I personally haven’t used EA’s in my trading. :thinking: But I’ve seen them work for some people here so I guess I don’t completely distrust them. :thinking: Just have to be very careful with the EAs you decide to use though.

It’s a bit simplistic to be distrustful of ALL Algorithm developers, but it’s the sentiment I would expect in a beginners forum.

EA Developers (Sellers) that supply a product with a set logic know full well that it will only work until… it doesn’t. As long as the average easy come easy go joe continues his quest for the Holy Grail they have a market to sell into.

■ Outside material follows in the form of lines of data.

(* ===== verification/SourceCutProofs.v ===== *)
(** Source cuts: what [build_ingest_source_cut] and [build_relation_ingest_source_cuts]
    return, in terms of the reservations and publications they are given. *)
From Stdlib Require Import Sorted.
From S2P Require Import Prelude BTree Json Digits Segments ObjectKey Hash Relation StandingProgram MetaTypes SourceCut.

(** * Grouping *)

Section groups.
Context `{Ord K} `{!EqDecision K} {A : Type}.

(** [m] has under every key the elements of [l] with that key, in their order. *)
Definition groups (key : A -> option K) (l : list A) (m : btree K (list A)) : Prop :=
  forall k, default [] (m !! k) = filter (fun x => key x = Some k) l /\ m !! k <> Some [].

Lemma groups_nil key : groups key [] ∅.
Proof. intros k. rewrite lookup_empty. done. Qed.

Lemma groups_push key l x m k : key x = Some k -> groups key l m -> groups key (l ++ [x]) (push_at k x m).
Proof.
  intros Hx Hm k'. unfold push_at. rewrite filter_app, filter_cons, filter_nil. destruct (Hm k') as [E1 E2].
  destruct (decide (k = k')) as [<-|Hne].
  - rewrite lookup_insert_eq, E1. cbn. rewrite decide_True by done. split; [done|]. intros [= E]. by destruct (filter _ l).
  - rewrite lookup_insert_ne by done. rewrite decide_False by congruence. by rewrite app_nil_r.
Qed.

Lemma groups_skip key l x m : key x = None -> groups key l m -> groups key (l ++ [x]) m.
Proof.
  intros Hx Hm k. destruct (Hm k) as [E1 E2]. rewrite filter_app, filter_cons, filter_nil.
  rewrite decide_False by congruence. by rewrite app_nil_r.
Qed.

Lemma groups_fold {E} key (step : btree K (list A) -> A -> result E (btree K (list A))) l m :
  (forall m x m', step m x = Ok m' -> m' = match key x with Some k => push_at k x m | None => m end) ->
  try_fold step ∅ l = Ok m -> groups key l m.
Proof.
  intros Hstep. revert m. induction l as [|x l IH] using rev_ind; intros m Hf.
  - injection Hf as <-. apply groups_nil.
  - rewrite try_fold_app in Hf. apply bind_ok in Hf as (m1 & Hf1 & Hf). cbn in Hf. apply bind_ok in Hf as (m2 & Hs & [= <-]).
    apply Hstep in Hs as ->. destruct (key x) eqn:Hx; [by apply groups_push, IH|by apply groups_skip, IH].
Qed.

Lemma groups_some key l m k g : groups key l m -> m !! k = Some g -> g = filter (fun x => key x = Some k) l /\ g <> [].
Proof. intros Hm Hk. destruct (Hm k) as [E1 E2]. rewrite Hk in E1, E2. split; [done|]. congruence. Qed.

Lemma groups_elem key l m k x : groups key l m -> x ∈ l -> key x = Some k -> exists g, m !! k = Some g /\ x ∈ g.
Proof.
  intros Hm Hx Hk. destruct (Hm k) as [E _]. assert (x ∈ default [] (m !! k)) as Hin by (rewrite E; by apply list_elem_of_filter).
  destruct (m !! k) as [g|]; [by exists g|by apply not_elem_of_nil in Hin].
Qed.
End groups.

(** * Ranges *)

Definition nonempty_range (r : IngestRangeReservation) : Prop := r_start_offset_inclusive r < r_end_offset_exclusive r.

Lemma validate_reservation_range r : validate_reservation r = Ok tt -> nonempty_range r.
Proof.
  unfold validate_reservation. intros Hv. do 6 apply bind_unit_ok in Hv as [_ Hv]. apply fail_if_ok, Z.leb_gt in Hv. done.
Qed.

(** Ranges that do not overlap, each listed once. *)
Definition disjoint_ranges (l : list IngestRangeReservation) : Prop :=
  NoDup l /\ Forall nonempty_range l /\ forall x y, x ∈ l -> y ∈ l -> x <> y -> overlaps x y = false.

Lemma overlaps_false x y :
  overlaps x y = false <-> r_end_offset_exclusive y <= r_start_offset_inclusive x \/ r_end_offset_exclusive x <= r_start_offset_inclusive y.
Proof. unfold overlaps. rewrite andb_false_iff, !Z.ltb_ge. done. Qed.

Lemma overlaps_sym x y : overlaps x y = overlaps y x.
Proof. unfold overlaps. by rewrite andb_comm. Qed.

Lemma disjoint_perm l l' : l ≡ₚ l' -> disjoint_ranges l -> disjoint_ranges l'.
Proof.
  intros Hp (Hnd & Hne & Hd). split_and!; [by rewrite <-Hp|by rewrite <-Hp|]. intros x y. rewrite <-Hp. apply Hd.
Qed.

Lemma disjoint_filter (P : IngestRangeReservation -> Prop) `{!forall x, Decision (P x)} l :
  disjoint_ranges l -> disjoint_ranges (filter P l).
Proof.
  intros (Hnd & Hne & Hd). split_and!; [by apply NoDup_filter| |].
  { rewrite Forall_forall in Hne |- *. intros x [_ Hx]%list_elem_of_filter. by apply Hne. }
  intros x y [_ Hx]%list_elem_of_filter [_ Hy]%list_elem_of_filter. by apply Hd.
Qed.

Lemma disjoint_snoc l r :
  disjoint_ranges l -> nonempty_range r -> Forall (fun x => overlaps x r = false) l -> disjoint_ranges (l ++ [r]).
Proof.
  intros (Hnd & Hne & Hd) Hr Hfree. rewrite Forall_forall in Hfree. split_and!.
  - apply NoDup_app. split_and!; [done| |apply NoDup_singleton]. intros x Hx ->%list_elem_of_singleton.
    specialize (Hfree r Hx). apply overlaps_false in Hfree. unfold nonempty_range in Hr. lia.
  - apply Forall_app. by split; [|apply Forall_singleton].
  - intros x y. rewrite !elem_of_app, !list_elem_of_singleton. intros [Hx| ->] [Hy| ->] Hxy; [by apply Hd|by apply Hfree| |done].
    rewrite overlaps_sym. by apply Hfree.
Qed.

(** * The committed prefix *)

(** One range ends before the next begins. *)
Definition range_before (x y : IngestRangeReservation) : Prop := r_end_offset_exclusive x <= r_start_offset_inclusive y.

(** [f] is how far the ranges [G] are committed without a hole from [base] on. *)
Record frontier_of (G : IngestRangeReservation -> Prop) (committed : gset string) (base f : Z) : Prop := {
  fr_base : base <= f;
  fr_committed r : G r -> r_start_offset_inclusive r < f ->
    r_end_offset_exclusive r <= f /\ r_batch_key r ∈ committed;
  fr_no_hole o : base <= o < f -> exists r, G r /\ r_start_offset_inclusive r <= o < r_end_offset_exclusive r;
  fr_maximal r : G r -> r_start_offset_inclusive r = f -> r_batch_key r ∉ committed
}.

Lemma committed_prefix_exact stream_id partition_id committed l base :
  StronglySorted range_before l -> Forall nonempty_range l -> Forall (fun r => base <= r_start_offset_inclusive r) l ->
  exists f, committed_prefix stream_id partition_id committed base l = Ok f /\ frontier_of (fun r => r ∈ l) committed base f.
Proof.
  intros Hs. revert base. induction Hs as [|r l Hs IH Hr]; intros base Hne Hb.
  { exists base. split; [done|]. split; [lia|intros ? []%not_elem_of_nil|lia|intros ? []%not_elem_of_nil]. }
  apply Forall_cons in Hne as [Hner Hne], Hb as [Hbr Hb]. rewrite Forall_forall in Hr, Hne, Hb. cbn.
  destruct (Z.ltb_spec (r_start_offset_inclusive r) base); [lia|].
  destruct (Z.eqb_spec (r_start_offset_inclusive r) base) as [<-|Hgap]; cbn.
  - destruct (bool_decide_reflect (r_batch_key r ∈ committed)) as [Hc|Hc]; cbn.
    + destruct (IH (r_end_offset_exclusive r)) as (f & Hf & [Hbase Hcom Hhole Hmax]);
        [by apply Forall_forall|by apply Forall_forall|]. exists f. split; [done|]. unfold nonempty_range in Hner. split.
      * lia.
      * intros x [->|Hx]%elem_of_cons Hlt; [done|by apply Hcom].
      * intros o Ho. destruct (Z.lt_ge_cases o (r_end_offset_exclusive r)).
        -- exists r. split; [left|lia].
        -- destruct (Hhole o) as (x & Hx & Hxo); [lia|]. exists x. split; [by right|done].
      * intros x [->|Hx]%elem_of_cons E; [lia|by apply Hmax].
    + eexists. split; [done|]. split; [lia| |lia|].
      * intros x [->|Hx]%elem_of_cons Hlt; [lia|]. specialize (Hr x Hx). unfold range_before, nonempty_range in *. lia.
      * intros x [->|Hx]%elem_of_cons E; [done|]. specialize (Hr x Hx). unfold range_before, nonempty_range in *. lia.
  - exists base. split; [done|]. split; [lia| |lia|].
    + intros x [->|Hx]%elem_of_cons Hlt; [lia|]. specialize (Hb x Hx). lia.
    + intros x [->|Hx]%elem_of_cons E; [lia|]. specialize (Hr x Hx). unfold range_before, nonempty_range in *. lia.
Qed.

Lemma sorted_before l : disjoint_ranges l -> StronglySorted range_before (sort_on range_key l).
Proof.
  intros Hd. assert (Hd' : disjoint_ranges (sort_on range_key l)) by (eapply disjoint_perm; [by rewrite sort_on_perm|done]).
  destruct Hd' as (Hnd & Hne & Hdis). pose proof (sort_on_sorted range_key l) as Hs. revert Hs Hnd Hne Hdis.
  generalize (sort_on range_key l). clear Hd. intros l' Hs. induction Hs as [|x l' Hs IH Hx]; [constructor|].
  intros [Hnin Hnd]%NoDup_cons [Hnx Hne]%Forall_cons Hdis. constructor.
  - apply IH; [done|done|]. intros a b Ha Hb. apply Hdis; by right.
  - rewrite Forall_forall in Hx, Hne |- *. intros y Hy. specialize (Hx y Hy). specialize (Hne y Hy).
    assert (overlaps x y = false) as [Ho|Ho]%overlaps_false; [apply Hdis; [left|by right|by intros ->]| |done].
    unfold range_before, nonempty_range in *. exfalso. apply leb_cases in Hx as [Hx|Hx].
    + unfold range_key in Hx. cbn in Hx. unfold prod_cmp in Hx. cbn in Hx.
      destruct (Z.compare_spec (r_start_offset_inclusive x) (r_start_offset_inclusive y)); cbn in Hx; [lia|lia|done].
    + injection Hx as ? ?. lia.
Qed.

(** * Legacy cuts *)

Section legacy.
Variable requested : list IngestSourceRelationIdentityV1.
Variable committed : gset string.

Definition legacy_key (r : IngestRangeReservation) : option group_key :=
  if bool_decide (reservation_relation r ∈ requested)
  then Some (reservation_relation r, (r_stream_id r, r_partition_id r)) else None.

Lemma group_reservations_total rs :
  Forall (fun r => validate_reservation r = Ok tt) rs ->
  exists g, try_fold (group_reservation requested) ∅ rs = Ok g /\ groups legacy_key rs g.
Proof.
  intros Hv. assert (exists g, try_fold (group_reservation requested) ∅ rs = Ok g) as (g & Hg).
  { generalize (∅ : btree group_key (list IngestRangeReservation)).
    induction Hv as [|r rs Hr _ IH]; intros m; cbn; [by eexists|].
    destruct (group_reservation requested m r) as [m'|] eqn:E; [apply IH|]. unfold group_reservation in E. by rewrite Hr in E. }
  exists g. split; [done|]. eapply groups_fold; [|done]. intros m r m'. unfold group_reservation, legacy_key.
  intros (_ & [= <-])%bind_unit_ok. by case_bool_decide.
Qed.

(** The cut of one group. *)
Definition group_cut (group : group_key * list IngestRangeReservation) : checked IngestSourcePartitionCutV1 :=
  let ranges := sort_on range_key group.2 in
  let base := match ranges with r :: _ => r_start_offset_inclusive r | [] => 0 end in
  f ← committed_prefix group.1.2.1 group.1.2.2 committed base ranges;
  Ok (PartitionCut group.1.2.1 INGEST_SOURCE_IDENTITY_GENERATION_V1 group.1.2.2 INGEST_SOURCE_IDENTITY_GENERATION_V1 base f).

Lemma cut_partition_group cuts group :
  cut_partition committed cuts group = p ← group_cut group; Ok (push_at group.1.1 p cuts).
Proof. destruct group as [[i [stream_id partition_id]] l]. cbn. by destruct (committed_prefix _ _ _ _ _). Qed.

Lemma cut_fold l cuts0 :
  (forall group, group ∈ l -> exists p, group_cut group = Ok p) ->
  exists cuts, try_fold (cut_partition committed) cuts0 l = Ok cuts /\
    forall i p, p ∈ default [] (cuts !! i) <->
      p ∈ default [] (cuts0 !! i) \/ exists group, group ∈ l /\ group.1.1 = i /\ group_cut group = Ok p.
Proof.
  revert cuts0. induction l as [|group l IH]; intros cuts0 Hl.
  { exists cuts0. split; [done|]. intros i p. set_solver. }
  destruct (Hl group) as (p0 & Hp0); [left|].
  destruct (IH (push_at group.1.1 p0 cuts0)) as (cuts & Hf & Hspec); [intros; apply Hl; by right|].
  exists cuts. cbn. rewrite cut_partition_group, Hp0. split; [done|]. intros i p. rewrite Hspec. unfold push_at.
  destruct (decide (group.1.1 = i)) as [<-|Hne].
  - rewrite lookup_insert_eq. cbn. rewrite elem_of_app, list_elem_of_singleton. split.
    + intros [[?| ->]|(g & ? & ? & ?)]; [by left|right; exists group|right; exists g]; set_solver.
    + intros [?|(g & [->|Hg]%elem_of_cons & ? & ?)]; [by left; left|left; right; congruence|right; eauto].
  - rewrite lookup_insert_ne by done. split.
    + intros [?|(g & ? & ? & ?)]; [by left|right; exists g; set_solver].
    + intros [?|(g & [->|Hg]%elem_of_cons & ? & ?)]; [by left|done|right; eauto].
Qed.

I code, so I design my own EA’s and Indicators…. Many which I have displayed along with the strategies behind them in BP over the last few years.

EA’s are generally not for the lazy trader because the successful algorithms are not set and forget like most traders are lead to believe.

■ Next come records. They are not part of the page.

(** [StandingRuntimeCheckpointPointer::validate]. *)
Definition validate_pointer (p : StandingRuntimeCheckpointPointer) : checked unit :=
  _ ← validate_pointer_progress p;
  _ ← validate_standing_runtime_scope (cp_tenant_id p) (cp_program_id p) (cp_view_id p);
  _ ← require_non_empty "checkpoint_key" (cp_checkpoint_key p);
  _ ← require_non_empty "content_hash" (cp_content_hash p);
  _ ← require_non_empty "manifest_hash" (cp_manifest_hash p);
  _ ← validate_pointer_predecessor p;
  _ ← validate_pointer_coverage p;
  '(_, parts) ← unreadable (parse_standing_runtime_checkpoint (cp_checkpoint_key p));
  _ ← fail_if (negb (String.eqb (sc_tenant_id parts) (cp_tenant_id p)) ||
      negb (String.eqb (sc_program_id parts) (cp_program_id p)) ||
      negb (String.eqb (sc_view_id parts) (cp_view_id p)) ||
      negb (sc_logical_epoch parts =? cp_logical_epoch p) ||
      negb (String.eqb (sc_content_hash parts) (cp_content_hash p)))
    (Serialization "standing runtime checkpoint pointer key/body mismatch");
  _ ← try_fold (check_output_ref p) [] (cp_output_manifest_refs p);
  Ok tt.

(** The candidate against the pointer it is to replace. *)
Definition validate_succession (candidate expected : StandingRuntimeCheckpointPointer) : checked unit :=
  if bool_decide (candidate = expected) then Ok tt
  else
    _ ← fail_if (cp_logical_epoch candidate <=? cp_logical_epoch expected)
      (NonMonotonicCheckpointEpoch (cp_logical_epoch expected) (cp_logical_epoch candidate));
    _ ← fail_if (negb (String.eqb (cp_previous_checkpoint_key candidate) (cp_checkpoint_key expected)) ||
        negb (String.eqb (cp_previous_manifest_hash candidate) (cp_manifest_hash expected)))
      (Serialization "standing runtime checkpoint predecessor commitment mismatch");
    fail_if (negb (cp_bootstrap_generation expected =? 0) &&
        (negb (cp_bootstrap_generation candidate =? cp_bootstrap_generation expected) ||
         negb (String.eqb (cp_plan_hash candidate) (cp_plan_hash expected))))
      (Serialization "standing runtime checkpoint generation or plan changed within one pointer lineage").

Definition validate_publish_checkpoint (q : PublishStandingRuntimeCheckpointRequest) : checked unit :=
  let candidate := pk_candidate q in
  _ ← validate_pointer candidate;
  _ ← validate_owner_token (pk_owner q);
  _ ← fail_if (bool_decide (token_scope (pk_owner q) <> standing_runtime_checkpoint_scope_key candidate))
    StandingRuntimeCheckpointScopeMismatch;
  match pk_expected_previous q with
  | Some expected =>
      _ ← validate_pointer expected;
      _ ← fail_if (bool_decide (standing_runtime_checkpoint_scope_key expected <> standing_runtime_checkpoint_scope_key candidate))
        StandingRuntimeCheckpointScopeMismatch;
      validate_succession candidate expected
  | None =>
      fail_if (negb (String.eqb (cp_previous_checkpoint_key candidate) "") ||
          negb (String.eqb (cp_previous_manifest_hash candidate) ""))
        (Serialization "initial standing runtime checkpoint has a predecessor commitment")
  end.

Definition validate_promote (q : PromoteViewBootstrapRequest) : checked unit :=
  _ ← validate_activation_scope (pm_tenant_id q) (pm_program_id q) (pm_view_id q) (pm_bootstrap_generation q) (pm_plan_hash q);
  _ ← validate_owner_token (pm_owner q);
  validate_pointer (pm_checkpoint q).
End checkpoints.

Definition validate_fix_activation (q : FixViewBootstrapActivationCutRequest) : checked unit :=
  _ ← validate_activation_scope (fx_tenant_id q) (fx_program_id q) (fx_view_id q) (fx_bootstrap_generation q) (fx_plan_hash q);
  validate_owner_token (fx_owner q).

(** * Authorities of partitions *)

Definition validate_authority_key (k : PartitionAuthorityKey) : checked unit :=
  _ ← require_non_empty "namespace" (ak_namespace k);
  _ ← require_non_empty "view_id" (ak_view_id k);
  require_non_empty "stream_id" (ak_stream_id k).

Definition validate_authority_token (t : PartitionAuthorityToken) : checked unit :=
  _ ← validate_authority_key (at_key t);
  fail_if (String.eqb (at_owner_id t) "" || (at_owner_epoch t =? 0)) PartitionAuthorityInvalidToken.

Definition validate_relation_token (t : RelationPartitionAuthorityToken) : checked unit :=
  _ ← validate_relation_authority_key (rt_key t);
  fail_if (String.eqb (rt_owner_id t) "" || (rt_owner_epoch t =? 0)) PartitionAuthorityInvalidToken.

Definition validate_acquire_authority (q : AcquirePartitionAuthorityRequest) : checked unit :=
  _ ← validate_authority_key (aa_key q);
  _ ← require_non_empty "owner_id" (aa_owner_id q);
  _ ← fail_if (aa_ttl_ms q =? 0) (InvalidDuration "ttl_ms");
  match aa_current_token q with
  | None => Ok tt
  | Some token =>
      _ ← validate_authority_token token;
      _ ← fail_if (bool_decide (at_key token <> aa_key q)) PartitionAuthorityTokenScopeMismatch;
      fail_if (negb (String.eqb (at_owner_id token) (aa_owner_id q))) PartitionAuthorityInvalidToken
  end.

Definition validate_acquire_relation_authority (q : AcquireRelationPartitionAuthorityRequest) : checked unit :=
  _ ← validate_relation_authority_key (ar_key q);
  _ ← require_non_empty "owner_id" (ar_owner_id q);
  _ ← fail_if (ar_ttl_ms q =? 0) (InvalidDuration "ttl_ms");
  match ar_current_token q with
  | None => Ok tt
  | Some token =>
      _ ← validate_relation_token token;
      _ ← fail_if (bool_decide (rt_key token <> ar_key q)) PartitionAuthorityTokenScopeMismatch;
      fail_if (negb (String.eqb (rt_owner_id token) (ar_owner_id q))) PartitionAuthorityInvalidToken
  end.

(** The token is one of the partition of the reservation. *)
Definition check_authority_scope (t : PartitionAuthorityToken) (r : IngestRangeReservation) : checked unit :=
  fail_if (negb (String.eqb (ak_stream_id (at_key t)) (r_stream_id r)) || negb (ak_partition_id (at_key t) =? r_partition_id r))
    PartitionAuthorityTokenScopeMismatch.

Definition check_relation_scope (t : RelationPartitionAuthorityToken) (r : IngestRangeReservation) : checked unit :=
  fail_if (negb (String.eqb (rk_stream_id (rt_key t)) (r_stream_id r)) || negb (rk_partition_id (rt_key t) =? r_partition_id r) ||
      negb (String.eqb (rk_relation_id (rt_key t)) (r_relation_id r)))
    PartitionAuthorityTokenScopeMismatch.

Definition validate_reserve_authoritative (q : ReserveAuthoritativeIngestRangeRequest) : checked unit :=
  _ ← validate_reservation (ra_reservation q);
  _ ← validate_authority_token (ra_authority q);
  check_authority_scope (ra_authority q) (ra_reservation q).

Definition validate_reserve_relation (q : ReserveRelationAuthoritativeIngestRangeRequest) : checked unit :=
  _ ← validate_reservation (rr_reservation q);
  _ ← validate_relation_token (rr_authority q);
  check_relation_scope (rr_authority q) (rr_reservation q).

Definition validate_publish_reservation (q : PublishIngestReservationRequest) : checked unit :=
  _ ← validate_reservation (pr_reservation q);
  _ ← validate_authority_token (pr_authority q);
  _ ← require_non_empty "request_id" (pr_request_id q);
  _ ← require_non_empty "request_digest" (pr_request_digest q);
  _ ← require_non_empty "object_key" (pr_object_key q);
  _ ← require_non_empty "object_digest" (pr_object_digest q);
  check_authority_scope (pr_authority q) (pr_reservation q).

A profitable “safe” EA needs to developed, tweaked and constantly adjusted to market conditions on a regular basis, just as market behaviour is constantly evolving.

Trending logic will not be successful in a ranging market, same as a ranging algorithm will destroy an account in a trending environment.

So, you either run multiple EA’s that detect market behaviour and stop and start (usually triggered by volatility, ATR etc.) depending on the condition the traded instrument is applied to.

Just buying an EA and letting it lose on a live account is a guaranteed recipe for disaster.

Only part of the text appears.